▶ [Work to complete]: Please find the number of lines in the material below where the string "HostCallable" occurs, and give only that number.
◆ ◆ ◆ ◆ ◆ ◆ ◆
(** The chain of a chunk whose source map goes to a file of its own knows
    the write of that file, and a chain that has finished has seen the
    write of its source map succeed. *)
Definition mapInvariant `{C : Collaborators} (outputOptions : JsValue)
    (paths : list string) (done : list (nat * option JsError)) (task : WriteTask) : Prop :=
  (mapped outputOptions (task_file task) = true ->
   exists w, task_map task = Some w /\
             paths !! w = Some (filePath outputOptions (task_file task) +:+ ".map")) /\
  (task_stage task = Finished ->
   forall w, task_map task = Some w -> resultOf w done = Some None).

(** The file of [files] a call of [onwrite] is made for has been
    reported written among [known], and its source map too when that
    goes to a file of its own. *)
Definition justifiedBy `{C : Collaborators} (outputOptions : JsValue)
    (files : list OutputFile) (known : list Event) (ev : Event) : Prop :=
  forall plugin f, ev = EvOnwrite plugin f ->
    exists file, file ∈ files /\ fileNameOf file = f /\
      EvWritten (filePath outputOptions file) ∈ known /\
      (mapped outputOptions file = true ->
       EvWritten (filePath outputOptions file +:+ ".map") ∈ known).

(** Every call of [onwrite] in [evs] comes after the reports it needs. *)
Definition hooksInvariant `{C : Collaborators} (outputOptions : JsValue)
    (files : list OutputFile) (evs : list Event) : Prop :=
  forall i ev, evs !! i = Some ev -> justifiedBy outputOptions files (take i evs) ev.

(** The state of the writes of [files], in a call that had issued its
    writes with the trace [base]. *)
Definition orderedWrites `{C : Collaborators} (outputOptions : JsValue)
    (files : list OutputFile) (base : list Event) (st : Build * Writes) : Prop :=
  Forall (taskInvariant outputOptions (issued (snd st)) (completed (snd st)))
         (tasks (snd st)) /\
  Forall (mapInvariant outputOptions (issued (snd st)) (completed (snd st)))
         (tasks (snd st)) /\
  task_file <$> tasks (snd st) = files /\
  exists evs,
    trace (fst st) = base ++ evs /\
    (forall w path, resultOf w (completed (snd st)) = Some None ->
                    issued (snd st) !! w = Some path ->
                    EvWritten path ∈ evs) /\
    hooksInvariant outputOptions files evs.

(** Further concrete inputs. *)
Module Cases.
Import Sample.

(** [base] with another [mergeOptions]. *)
Definition withMerge (base : Collaborators)
    (merge : JsValue -> DeprecateConfig -> MergedOptions) : Collaborators :=
  {| mergeOptions := merge;
     ensureArray := @ensureArray base;
     graph_build := @graph_build base;
     graph_getCache := @graph_getCache base;
     createAddons := @createAddons base;
     commondir := @commondir base;
     getExportMode := @getExportMode base;
     optimizeChunks := @optimizeChunks base;
     chunk_generateInternalExports := @chunk_generateInternalExports base;
     chunk_preRender := @chunk_preRender base;
     chunk_getImportIds := @chunk_getImportIds base;
     chunk_getExportNames := @chunk_getExportNames base;
     chunk_renderedModules := @chunk_renderedModules base;
     chunk_generateIdPreserveModules := @chunk_generateIdPreserveModules base;
     chunk_generateId := @chunk_generateId base;
     chunk_render := @chunk_render base;
     basename := @basename base;
     dirname := @dirname base;
     resolve := @resolve base;
     assetFileNameFor := @assetFileNameFor base |}.
(** The cells handed to the device by the last part of [patchedWriteCells]. *)
Definition transmission (host : Host) (display : BrailleDisplayDriver.t)
    (cells : list Z) : list Event :=
  if BrailleDisplayDriver.isThreadSafe display then
    QueuedWrite cells ::
      (if BrailleDisplayDriver._awaitingAck display then []
       else [WriteCellsInBackground])
  else
    DisplayCall cells ::
      (if displayRaises host display cells
       then [LogError; HandleDisplayUnavailable] else []).

(** A single-row display driven by ["exampleDriver"], its handler, a profile
    for it, and the world of a freshly created manager around them. *)
Definition exampleDisplay (cells : Z) : BrailleDisplayDriver.t := {|
  BrailleDisplayDriver.name := "exampleDriver";
  BrailleDisplayDriver.numCells := cells;
  BrailleDisplayDriver.numRows := 1;
  BrailleDisplayDriver.numCols := cells;
  BrailleDisplayDriver.isThreadSafe := false;
  BrailleDisplayDriver._awaitingAck := false |}.

Definition exampleHandler (cells : Z) : BrailleHandler.t := {|
  BrailleHandler.display := Some (exampleDisplay cells);
  BrailleHandler._displayDimensions := Some None;
  BrailleHandler._rawText := "";
  BrailleHandler.buffer := [11; 12; 13; 14; 15; 16] |}.

Definition exampleProfile (cells : Z) (ignored : list Z)
    : Config.IgnoredCellsProfile := {|
  Config.driverName := "exampleDriver";
  Config.numCells := cells;
  Config.ignoredCells := ignored |}.

Definition exampleProfiles (cells : Z) (ignored : list Z)
    : gmap string Config.IgnoredCellsProfile :=
  {[ Config.key (exampleProfile cells ignored) := exampleProfile cells ignored ]}.

Definition exampleWorld (cells : Z) (ignored : list Z) : World := {|
  manager := __init__;
  handler := Some (exampleHandler cells);
  filterRegistered := false;
  _writeCells := Some (HostCallable "_writeCells");
  routingIndex := Some (HostCallable "routingIndex");
  routeTo := Some (HostCallable "routeTo");
  profiles := exampleProfiles cells ignored;
  trace := [] |}.

(** A host that never answers from the held dimensions, sizes a display as
    rows times columns, resizes a buffer by truncating or padding with
    blanks, and whose driver never raises. *)
Definition exampleHost : Host := {|
  servesFromCache := λ _, false;
  displaySizeOf := λ dims,
    DisplayDimensions.numRows dims * DisplayDimensions.numCols dims;
  _normalizeCellArraySize := λ cells _ _ newCols newRows,
    take (Z.to_nat (newCols * newRows))
      (cells ++ replicate (Z.to_nat (newCols * newRows)) 0);
  displayRaises := λ _ _, false |}.

(** Stand-ins for the two string built-ins on the strings the examples use,
    blanks and plain decimal digits: blanks are stripped at both ends, and a
    non-empty run of digits reads as its decimal value. *)
Fixpoint dropBlanks (s : string) : string :=
  match s with
  | String " " rest => dropBlanks rest
  | _ => s
  end.

Fixpoint digitsValue (acc : Z) (cs : list ascii) : option Z :=
  match cs with
  | [] => Some acc
  | c :: rest =>
      let n := Z.of_nat (nat_of_ascii c) in
      if decide (48 ≤ n ≤ 57) then digitsValue (10 * acc + (n - 48)) rest
      else None
  end.

Definition examplePy : Py.Str := {|
  Py.strip := λ s, String.rev (dropBlanks (String.rev (dropBlanks s)));
  Py.int := λ s,
    match Py.chars s with
    | [] => None
    | cs => digitsValue 0 cs
    end |}.

(** The panel as it opens on the example display of eight cells with
    nothing stored, the edit control holding [text]. *)
Definition examplePanel (text : string) : SettingsPanel.Panel := {|
  SettingsPanel._profiles := exampleProfiles 8 [];
  SettingsPanel._pendingChanges := [];
  SettingsPanel._currentDisplayKey := Some "exampleDriver:8";
  SettingsPanel._profileKeys := ["exampleDriver:8"];
  SettingsPanel._selectedIndex := 0;
  SettingsPanel._cellsEdit := text |}.

(** ** Forward remapping *)

Lemma remapLoop_emitted (L : list Z) (I : gset Z) (xs acc : list Z) (li : nat) :
  remapLoop L I xs acc li = Some (acc ++ emitted L I xs li).
Proof.
  revert acc li. induction xs as [|x xs IH]; intros acc li; simpl.
  - by rewrite app_nil_r.
  - destruct (decide (x ∈ I)).
    + by rewrite IH, <-app_assoc.
    + destruct (decide (li < length L)%nat) as [Hlt|Hge].
      * destruct (lookup_lt_is_Some_2 L li Hlt) as [c Hc].
        rewrite Hc. simpl. by rewrite IH, <-app_assoc.
      * rewrite (lookup_ge_None_2 L li) by lia. simpl.
        by rewrite IH, <-app_assoc.
Qed.

Lemma length_emitted (L : list Z) (I : gset Z) (xs : list Z) (li : nat) :
  length (emitted L I xs li) = length xs.
Proof.
  revert li. induction xs as [|x xs IH]; intros li; simpl; [done|].
  destruct (decide (x ∈ I)); simpl; by rewrite IH.
Qed.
◆ ◆ ◆ ◆ ◆ ◆ ◆
▶ [Exercise answer]: 3